Second, machine inspectors are polling place workers who serve for a given primary or election. Section 404 of the Election Code, 25 P.S. § 2674. They are appointed "in each district in which more than one voting machine is used" and must be a "qualified registered elector of the county." Id. Machine inspectors must also take an oath, and the oath contemplates that the machine inspector must be in attendance at the primary or election. Section 410 of the Election Code, 25 P.S. § 2680. Thus, any argument on the part of the County that Section 302(d)'s reference to machine inspectors or custodians in any way empowers it-much less obligates it-to hire post-election third parties in violation of the Secretary's report finds no support in the statutory provisions relating to those terms.
Section 404 provides, in relevant part, that
in each district in which more than one voting machine is used, county board of elections shall, prior to each primary and election, appoint for each additional voting machine to be used in such district, one qualified registered elector of the county to serve as machine inspector therein for such primary or election. The qualifications of clerks and machine inspectors shall be the same as herein provided for election officers.25 P.S. § 2674. The qualifications for election officers are set forth in Section 402(a) of the Election Code, 25 P.S. § 2672(a), and include being a "qualified registered elector[] of the district in which they are elected or appointed," and not having served in various government positions within the last two months prior to the primary or election. There is a slight conflict between these provisions, as Section 404 requires that a machine inspector be a qualified elector of the county and Section 402 requires that the election officer be a qualified elector of the district. This conflict has no bearing, however, on the issue before the Court.
The oath is as follows:
I (John Doe) do swear (or affirm) that I will as a machine inspector attend the ensuing election (or primary) during the continuance thereof, that I will in all things truly and faithfully perform my duty respecting the same to the best of my judgment and ability; and that I am not directly or indirectly interested in any bet or wager on the result of this election (or primary).25 P.S. § 2680.
Third, county boards of elections must "make and issue such rules, regulations, and instructions, not inconsistent with law, as they may deem necessary for the guidance of voting machine custodians, election officers[,] and electors." 25 P.S. § 2642(f). The language is clear that the county boards of elections may only issue such rules, regulations, and instructions that are consistent with law. It would be patently inconsistent with law for the County to issue rules, regulations, or instructions that would violate the Secretary's statutorily required report and attendant directives.

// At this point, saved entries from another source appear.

(* ===== verification/ConnFrame.v ===== *)
(** * ConnFrame

    What the operations of one connection leave alone: the other objects, the
    identity of its own, and every descriptor but its own. *)
From S2P Require Import Prelude Printf Buffer Timestamp World Channel EventLoop TimerQueue Net.
From S2P Require Import TcpConnection Acceptor TcpServer Connector TcpClient Reactor Posix.
Local Open Scope Z_scope.

(** The calls that a registered connection on descriptor [fd] makes, reading
    apart. *)
Definition on_stream (epfd fd : Z) (c : Syscall) : Prop :=
  match c with
  | SysWrite fd' _ | SysShutdownWr fd' | SysGetSocketError fd' | SysSetsockopt fd' _ _ => fd' = fd
  | SysEpollCtl e EPOLL_CTL_MOD fd' _ => e = epfd ∧ fd' = fd
  | SysWrite8 _ => True
  | _ => False
  end.

(** Reading included. *)
Definition on_conn (epfd fd : Z) (c : Syscall) : Prop :=
  on_stream epfd fd c ∨ match c with SysReadv fd' _ _ => fd' = fd | _ => False end.

(** Only the streams on descriptors in [mine] have moved. *)
Record calm (mine : Z → Prop) (t t' : history) : Prop := {
  ca_received fd : ¬ mine fd → received_on fd t' = received_on fd t;
  ca_written fd : ¬ mine fd → written fd t' = written fd t;
  ca_fin fd : ¬ mine fd → fin_sent fd t' = fin_sent fd t;
  ca_traffic : traffic t ≤ traffic t';
  ca_limit : traffic t ≤ kMaxTraffic → traffic t' ≤ kMaxTraffic;
  ca_ctl : ctl_ok t → ctl_ok t';
}.
Lemma calm_trans mine t1 t2 t3 : calm mine t1 t2 → calm mine t2 t3 → calm mine t1 t3.
Proof.
  intros [] []. split; [intros fd Hfd..|lia|auto|auto]; [by rewrite ca_received1, ca_received0
    |by rewrite ca_written1, ca_written0|by rewrite ca_fin1, ca_fin0].
Qed.

(** Calls that move no stream. *)
Lemma calm_snoc mine t sc r :
  match sc with
  | SysSocket | SysSocketpair | SysAccept4 _ | SysReadv _ _ _ | SysRecv _ _ | SysWrite _ _ | SysSend _ _
  | SysShutdownWr _ => False
  | SysEpollCtl _ _ _ _ => rv r = 0
  | _ => True
  end → calm mine t (t ++ [(sc, r)]).
Proof.
  intros Hsc. split; intros; rewrite ?received_snoc, ?written_snoc, ?fin_sent_snoc, ?traffic_snoc;
    try by destruct sc.
  apply ctl_ok_snoc; [done|]. by destruct sc.
Qed.

Lemma calm_accept t fd r : calm (.= rv r) t (t ++ [(SysAccept4 fd, r)]).
Proof.
  split; intros; rewrite ?received_snoc, ?written_snoc, ?fin_sent_snoc, ?traffic_snoc; cbn;
    try (by rewrite (proj2 (Z.eqb_neq _ _)) by congruence); try done.
  by apply ctl_ok_snoc.
Qed.

Lemma on_stream_same_streams epfd fd t evs :
  Forall (λ ev, on_stream epfd fd ev.1) evs → same_streams t (t ++ evs).
Proof.
  induction evs as [|[sc r] evs IH] in t |- *; intros Hon; [by rewrite app_nil_r|].
  apply Forall_cons in Hon as [Hsc Hon]. rewrite cons_middle, app_assoc.
  assert (takes_no_input sc = true) by by destruct sc.
  etrans; [by apply same_streams_snoc|by apply IH].
Qed.
Lemma fd_used_same m m' c conn conn' fd :
  m !! c = Some conn → m' !! c = Some conn' → c_fd conn' = c_fd conn →
  (∀ c', c' ≠ c → m' !! c' = m !! c') → fd_used m' fd ↔ fd_used m fd.
Proof.
  intros Hc Hc' Efd Hm. split; intros (c2&x&Hx&<-); destruct (decide (c2 = c)) as [->|Hne].
  - exists c, conn. split; [done|congruence].
  - exists c2, x. by rewrite <- Hm.
  - exists c, conn'. split; [done|congruence].
  - exists c2, x. by rewrite Hm.
Qed.
Lemma fd_used_insert m c conn fd :
  m !! c = None → fd_used (<[c := conn]> m) fd ↔ fd = c_fd conn ∨ fd_used m fd.
Proof.
  intros Hc. split.
  - intros (c'&x&[[<- <-]|[_ Hx]]%lookup_insert_Some&<-); [by left|right; by exists c', x].
  - intros [->|(c'&x&Hx&<-)].
    + exists c, conn. by rewrite lookup_insert_eq.
    + exists c', x. rewrite lookup_insert_ne; [done|congruence].
Qed.
Lemma fd_used_delete m c conn fd :
  m !! c = Some conn → (∀ c' x, c' ≠ c → m !! c' = Some x → c_fd x ≠ c_fd conn) →
  fd_used (delete c m) fd ↔ fd_used m fd ∧ fd ≠ c_fd conn.
Proof.
  intros Hc Hne. split.
  - intros (c'&x&[Hn Hx]%lookup_delete_Some&<-). split; [by exists c', x|]. by apply (Hne c').
  - intros [(c'&x&Hx&<-) Hfd]. exists c', x. rewrite lookup_delete_ne; [done|]. intros <-. congruence.
Qed.

(** The channel whose event is being handled, and those that come next. *)
Definition focus : Type := option nat * list nat.
Definition idle : focus := (None, []).

Section Server.
Context {K : Type} `{Kernel K} `{!Machine K} `{!Clock K} `{!Writes K} `{!Reads K}.
Abbreviation W := (World K unit).
Implicit Types (w : W) (c i : nat) (closing gone : list nat) (h : focus).
#[local] Instance server_code : UserCode K unit := echo_code.

Section Invariant.
Context (ly : layout).

Definition fixed_ids : list nat := [ly_timer ly; ly_wake ly; ly_accept ly].
Definition base_fds : list Z := [ly_epfd ly; ly_timerfd ly; ly_wakefd ly; ly_listenfd ly].

(** *** The fixed objects *)

Record loop_wired (pending : list Functor) (loop : EventLoop) (w : W) : Prop := {
  lw_quit : quit_ loop = false;
  lw_thread : threadId_ loop = cur w;
  lw_wakefd : wakeupfd_ loop = ly_wakefd ly;
  lw_epfd : epfd_ (epoller_ loop) = ly_epfd ly;
  lw_nevents : 0 ≤ nevents_ (epoller_ loop);
  lw_timers : timerqueue_ loop = mkTimerQueue (ly_timerfd ly) (ly_timer ly) [];
  lw_wakechan : wakeupchannel_ loop = ly_wake ly;
  lw_pending : pendingFunctors_ loop = pending;
}.

Record server_wired (server : TcpServer) (w : W) : Prop := {
  sw_loop : s_loop server = ly_loop ly;
  sw_acceptor : acceptor_ server = ly_acceptor ly;
  sw_pool : threadPool_ server = (EventLoopThreadPool_ctor (ly_loop ly)) <| p_started := true |>;
  sw_connection : s_connectionCallback server = Some kPingpong;
  sw_message : s_messageCallback server = Some kPingpong;
  sw_names : names_ok server;
  sw_count : nextConnfd_ server = 1 + arrivals (trace w);
}.

Definition fixed_channel (fd : Z) (cb : Callback) (x : Channel) : Prop :=
  chan_mark x = mkChannel (ly_loop ly) fd false true false kReadEvent 0 (Some cb) None None None.

(** *** Connections *)

Definition conn_channel (c : nat) (fd : Z) (reg : bool) (ev : Z) (x : Channel) : Prop :=
  chan_mark x = mkChannel (ly_loop ly) fd false reg false ev 0 (Some (CbConnRead c))
    (Some (CbConnWrite c)) (Some (CbConnError c)) (Some (CbConnClose c)).

Lemma conn_channel_fields c fd reg ev x :
  conn_channel c fd reg ev x → ch_loop x = ly_loop ly ∧ ch_fd x = fd ∧ enableet_ x = false ∧
    registeredInEpoller_ x = reg ∧ events_ x = ev ∧ readCallback_ x = Some (CbConnRead c) ∧
    writeCallback_ x = Some (CbConnWrite c) ∧ errorCallback_ x = Some (CbConnError c).
Proof. unfold conn_channel, chan_mark. destruct x. cbn. intros. split_and!; congruence. Qed.

Lemma fixed_channel_fields fd cb x :
  fixed_channel fd cb x → ch_loop x = ly_loop ly ∧ ch_fd x = fd ∧ registeredInEpoller_ x = true ∧
    readCallback_ x = Some cb ∧ writeCallback_ x = None ∧ errorCallback_ x = None.
Proof. unfold fixed_channel, chan_mark. destruct x. cbn. intros. split_and!; congruence. Qed.

Record conn_wired (c : nat) (conn : TcpConnection) : Prop := {
  cw_loop : c_loop conn = ly_loop ly;
  cw_channel : c_channel conn = S c;
  cw_connection : connectionCallback_ conn = Some kPingpong;
  cw_message : messageCallback_ conn = Some kPingpong;
  cw_complete : writeCompleteCallback_ conn = None;
  cw_close : c_closeCallback conn = Some (CloseServer (ly_server ly));
}.

Definition filed (c : nat) (name : string) (w : W) : Prop :=
  ∃ server, servers w !! ly_server ly = Some server ∧ connections_ server !! name = Some c.

(** An established connection: it has sent back what it received, or still
    holds the rest, and is about to send it. *)
Record alive (c : nat) (conn : TcpConnection) (w : W) : Prop := {
  al_stream : ∃ ch loop, stream_inv c conn ch loop (kMaxTraffic - traffic (trace w))
    (mkStream (received_on (c_fd conn) (trace w)) true) w;
  al_wf : wf (inputBuffer_ conn);
  al_empty : content (inputBuffer_ conn) = [];
  al_size : zlen (buffer_ (inputBuffer_ conn)) ≤ kCheapPrepend + kInitialSize + traffic (trace w);
  al_filed : filed c (c_name conn) w;
}.
(* ===== verification/ServerSteps.v ===== *)
(** * ServerSteps

    The events of the pingpong server: what handling those of a connection, of
    the wake-up descriptor and of the timers does to the invariant of
    [ServerInvariant]. *)
From S2P Require Import Prelude Printf Buffer Timestamp World Channel EventLoop TimerQueue Net.
From S2P Require Import TcpConnection Acceptor TcpServer Connector TcpClient Reactor Echo.
From S2P Require Import Posix ConnFrame ServerInvariant.
Local Open Scope Z_scope.

Section Steps.
Context {K : Type} `{Kernel K} `{!Machine K} `{!Clock K} `{!Writes K} `{!Reads K}.
Abbreviation W := (World K unit).
Implicit Types (w : W) (c i : nat) (closing gone : list nat) (h : focus).
#[local] Instance steps_code : UserCode K unit := echo_code.
Context {ly : layout}.
Abbreviation serving := (serving ly).
Abbreviation busy := (busy ly).

(** ** What the invariant says of one connection *)

Lemma serving_alive closing gone h pending c conn w :
  serving closing gone h pending w → conns w !! c = Some conn → c ∉ closing → c ∉ gone →
  conn_wired ly c conn ∧ alive ly c conn w ∧
  ∃ ch ev, chans w !! S c = Some ch ∧ conn_channel ly c (c_fd conn) true ev ch.
Proof.
  intros Hs Hc Hn1 Hn2. destruct (sv_conns _ _ _ _ _ _ Hs c conn Hc) as [Hw Hph].
  unfold conn_phase in Hph. rewrite !bool_decide_eq_false_2 in Hph by done. by destruct Hph.
Qed.

(** A registered channel is watched by the kernel. *)
Lemma watched l loop i ch w :
  registration l w → loops w !! l = Some loop → chans w !! i = Some ch → ch_loop ch = l →
  registeredInEpoller_ ch = true →
  interest (epfd_ (epoller_ loop)) (trace w) !! ch_fd ch = Some (events_ ch).
Proof.
  intros (loop'&Hl'&Hm&Hw) Hl Hi Hown Hreg. rewrite Hl in Hl'. injection Hl' as <-.
  specialize (Hw (ch_fd ch)). unfold watch_ok in Hw. rewrite Hw.
  assert (channels_ (epoller_ loop) !! ch_fd ch = Some i) as -> by (apply Hm; eauto).
  cbn. by rewrite Hi.
Qed.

The County also relies on Section 302(g), which provides that county boards of elections are authorized to "inspect systematically and thoroughly the conduct of primaries and elections in the several election districts of the county to the end that primaries and elections may be honestly, efficiently, and uniformly conducted." 25 P.S. § 2642(g). In its Application, the County characterizes the Secretary's argument as "Section 1105-A(a) effect[ing] an implied repeal of the County's duties and powers[,]" specifically referencing its obligation to "inspect systematically and thoroughly the conduct of primaries and elections." (County's Appl. at 9.) The County repeatedly reproduces the text of Section 302(g). (See, e.g., County's Appl. at 21 ("Further, the [C]ounty, not the Secretary, shall 'inspect systematically and thoroughly the conduct of primaries and elections . . . ."); id. at 23 (same).) First, read carefully, nothing in Section 302(g)'s text empowers counties to inspect the Secretary-approved EVSs themselves, or at least inspect them without consideration of the requirements of the Secretary's report governing the use of those EVSs. To the extent the language of Section 302(g) could be read to permit the type of post-election inspections the County wished to conduct, we agree with the Secretary that the County's broadly phrased power and duty in this regard is entirely compatible with the Secretary's authority under Section 1105-A to issue a report-along with directives and instructions-setting forth conditions for the safe use of the EVSs and to ensure their compliance with the other requirements of the Election Code. As the Secretary explains, Section 302(g) "does not permit counties to do whatever they want in the name of [] inspections [of state-certified voting equipment]. Rather, when counties purport to conduct inspections of state-certified electronic voting equipment, they must comply with the conditions of use prescribed by the Secretary[.]" (Secretary's Answer at 25 (emphasis added).) In other words, to the extent county boards of elections have the power to "inspect" EVSs after an election, those inspections would need to comport with the conditions imposed by the Secretary, through the statutorily authorized report and directives, intended to ensure that such equipment remains safe for use for future elections and compliant with the Election Code's requirements.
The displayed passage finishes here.